Прошлой осенью, когда я шел по коридору института уже совсем в другом качестве, ко мне подошла женщина — как оказалось, сотрудница отдела кадров. Она удивила меня тем, что обратилась по имени-отчеству и сказала, что скоро у меня юбилей. Я поблагодарил ее со свойственным мне вежливым идиотизмом и спросил: «Какой?» «Двадцать пять лет преподаете!» — ответила она и пошла дальше по своим важным делам. Что же это получается, подумал я. Двадцать пять (лет) умножить на восемь или десять (среднее количество студентов в год)… Много! Из них человек пять прямо-таки супер-пупер. Вспоминаю сразу Роберта Фриппа, который как-то в интервью сказал, что за двадцать пять лет существования его высококвалифицированной гитарной школы только один парень подает надежды на то, чтобы стать неплохим музыкантом. Об одном таком уникуме расскажу в следующей главе.
Невысокий, насыщенно рыжий паренек. Он появился среди первокурсников в октябре 2009 года (в Суриковском занятия начинаются в октябре). В первом полугодии мы с моим товарищем скульптором Андреем Балашовым запрещаем ученикам лепить. Придумал я это довольно давно, и теперь это стало традицией. Как нам кажется, ребята бывают развращены псевдоискусством после средних художественных заведений и испорчены привитым им понятием о творческом беспорядке, если не сказать расхлябанности.
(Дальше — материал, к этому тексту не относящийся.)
(** [_process_batch] on a non-empty queue: the first [batch_size] items
    leave the queue and are handed to the model; the clock reading is
    kept only if both model calls return. *)
Lemma process_batch_calls finished s :
  batch_queue s <> [] ->
  let batch := slice_to (batch_size s) (batch_queue s) in
  let s' := snd (_process_batch finished s) in
  batch_queue s' = slice_from (batch_size s) (batch_queue s) /\
  batch_size s' = batch_size s /\
  max_wait_time s' = max_wait_time s /\
  (new_calls s s' = [Model.Predict batch]
     /\ last_batch_time s' = last_batch_time s
   \/ new_calls s s' = [Model.Predict batch; Model.PredictProba batch]
     /\ (last_batch_time s' = last_batch_time s
         \/ last_batch_time s' = finished)).
Proof.
  intros Hq. unfold _process_batch, model_predict, model_predict_proba,
    new_calls.
  step_m. destruct (batch_queue s) as [|x q] eqn:Eq; [congruence|].
  cbn [model set_model set_batch_queue batch_size Model.record
       Model.predict Model.predict_proba Model.received].
  repeat case_match; simplify_eq/=;
    rewrite <- ?app_assoc, ?drop_app_length; simpl; rewrite ?Eq; tauto.
Qed.
(** * GenXL: the mapping ingestor and the spreadsheet renderer of [main.py]

    A shallow embedding of [parse_llm_json], [call_llm], [apply_cell_style]
    and [generate_excel], with the properties of the layout mapping they
    consume.

    Conventions.
    - A Python [str] is the list of the bytes of its UTF-8 encoding
      ([str := list ascii]); every operation of the source that looks at
      characters ([strip], [startswith], [find], [rfind], the two regular
      expressions) looks at ASCII characters or at white space, and both
      are recognised on the encoding.
    - Python integers are [Z]; [find] and [rfind] answer [-1] as in Python.
    - Exceptions are values of [exn]; a function that can raise returns a
      [result].
    - What lies outside [main.py] is a parameter or a model: the workbook
      library is the class [Openpyxl], the model behind the API and the
      files are fields of [World], and [json.loads] is the decoder of the
      module [json]. *)

From Stdlib Require Import ZArith Lia List Ascii String Bool.
From stdpp Require Import base decidable option list strings gmap.
Import ListNotations.

#[local] Open Scope string_scope.
#[local] Open Scope Z_scope.
#[local] Open Scope list_scope.

(** ** Python strings *)

Definition str := list ascii.

Definition py (s : string) : str := list_ascii_of_string s.
Coercion py : string >-> str.

Definition ord (c : ascii) : Z := Z.of_N (N_of_ascii c).
Definition chr (z : Z) : ascii := ascii_of_N (Z.to_N z).

Definition ascii_eqb (a b : ascii) : bool := Ascii.eqb a b.

Definition quote : ascii := chr 34.

(** Sample texts are written with ['] where the text has a double quote. *)
Definition dq (s : string) : str :=
  map (fun c => if ascii_eqb c "'" then quote else c) (py s).

Definition len {A} (l : list A) : Z := Z.of_nat (length l).

Module Text.

Definition bytes (l : list Z) : str := map chr l.

(** The white space of [str.isspace], each character by its UTF-8
    encoding: U+0009..U+000D, U+001C..U+0020, U+0085, U+00A0, U+1680,
    U+2000..U+200A, U+2028, U+2029, U+202F, U+205F, U+3000. *)
Definition whitespace : list str :=
  map (fun c => [chr c]) [9; 10; 11; 12; 13; 28; 29; 30; 31; 32]
  ++ map bytes
       [ [194; 133]; [194; 160]; [225; 154; 128];
         [226; 128; 128]; [226; 128; 129]; [226; 128; 130];
         [226; 128; 131]; [226; 128; 132]; [226; 128; 133];
         [226; 128; 134]; [226; 128; 135]; [226; 128; 136];
         [226; 128; 137]; [226; 128; 138]; [226; 128; 168];
         [226; 128; 169]; [226; 128; 175]; [226; 129; 159];
         [227; 128; 128] ].

(** [startswith p s]: [s.startswith(p)]. *)
Fixpoint startswith (p s : str) : bool :=
  match p, s with
  | [], _ => true
  | _ :: _, [] => false
  | a :: p', b :: s' => ascii_eqb a b && startswith p' s'
  end.

Definition endswith (p s : str) : bool := startswith (rev p) (rev s).

(** One step of stripping: the text after a leading white space
    character taken from [ws], when there is one. *)
Fixpoint eat (ws : list str) (s : str) : option str :=
  match ws with
  | [] => None
  | w :: ws' =>
      if startswith w s then Some (skipn (length w) s) else eat ws' s
  end.

(** [eat_all ws n s] removes leading white space, at most [n]
    characters of it. *)
Fixpoint eat_all (ws : list str) (n : nat) (s : str) : str :=
  match n with
  | O => s
  | S n' =>
      match eat ws s with
      | Some s' => eat_all ws n' s'
      | None => s
      end
  end.

Definition lstrip (s : str) : str := eat_all whitespace (length s) s.

Definition rstrip (s : str) : str :=
  rev (eat_all (map (@rev ascii) whitespace) (length s) (rev s)).
(** One turn of the loop, case by case: what [iteration] does from the
    state [s] at the head of the loop, by the outcome of the task, the
    verdict of [retryCondition] and the budget left. *)
Inductive Turn (s : State E) : Step T E -> Prop :=
| turn_fulfilled v :
    task (invocations (trace s)) = Fulfilled v ->
    Turn s (Settle (Fulfilled v)
              (after s (attempt s) (currentDelay s)
                 [ConsoleLog (TryingTask (attempt s + 1)); TaskCall]))
| turn_aborted e :
    task (invocations (trace s)) = Rejected e ->
    retryCondition' options e = false ->
    Turn s (Settle (Rejected (Raised e))
              (after s (attempt s) (currentDelay s)
                 [ConsoleLog (TryingTask (attempt s + 1)); TaskCall;
                  RetryConditionCall e; ConsoleError ConditionFailed]))
| turn_exhausted e :
    task (invocations (trace s)) = Rejected e ->
    retryCondition' options e = true ->
    (retries options < attempt s + 1)%Z ->
    fallback options = None ->
    Turn s (Settle (Rejected (Raised e))
              (after s (attempt s + 1) (currentDelay s)
                 [ConsoleLog (TryingTask (attempt s + 1)); TaskCall;
                  RetryConditionCall e;
                  ConsoleError (ExceededRetries (retries options))]))
| turn_fallback e fb :
    task (invocations (trace s)) = Rejected e ->
    retryCondition' options e = true ->
    (retries options < attempt s + 1)%Z ->
    fallback options = Some fb ->
    Turn s (Settle (ofFallback (fb (fallbackCalls (trace s))))
              (after s (attempt s + 1) (currentDelay s)
                 [ConsoleLog (TryingTask (attempt s + 1)); TaskCall;
                  RetryConditionCall e;
                  ConsoleError (ExceededRetries (retries options));
                  ConsoleLog ExecutingFallback; FallbackCall]))
| turn_retried e :
    task (invocations (trace s)) = Rejected e ->
    retryCondition' options e = true ->
    (attempt s + 1 <= retries options)%Z ->
    Turn s (Continue
              (after s (attempt s + 1)
                 (if exponentialBackoff' options
                  then currentDelay s * 2 + random (draws (trace s)) * 100
                  else currentDelay s)
                 ([ConsoleLog (TryingTask (attempt s + 1)); TaskCall;
                   RetryConditionCall e;
                   ConsoleLog (TaskFailed (attempt s + 1) (message e))]
                  ++ (if onRetry options
                      then [OnRetryCall (attempt s + 1) e] else [])
                  ++ [ConsoleLog (WaitingBeforeRetry (attempt s + 1)
                                    (currentDelay s));
                      SetTimeout (currentDelay s)]
                  ++ (if exponentialBackoff' options then [MathRandom] else [])))).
Поэтому на старте обучения вместо творчества они убираются в мастерской, отскребают с пола прилипший в прошлом году пластилин, моют окна, делают стеки и каркасы на несколько лет вперед, чтобы не терять потом на это время. За это получают первую отметку по скульптуре. Их руки, привыкшие к ложке, телефону и компьютерной мыши, часто впервые ощущают ручку молотка и стамески. А ведь эти инструменты могут пригодиться будущему скульптору, чем черт не шутит.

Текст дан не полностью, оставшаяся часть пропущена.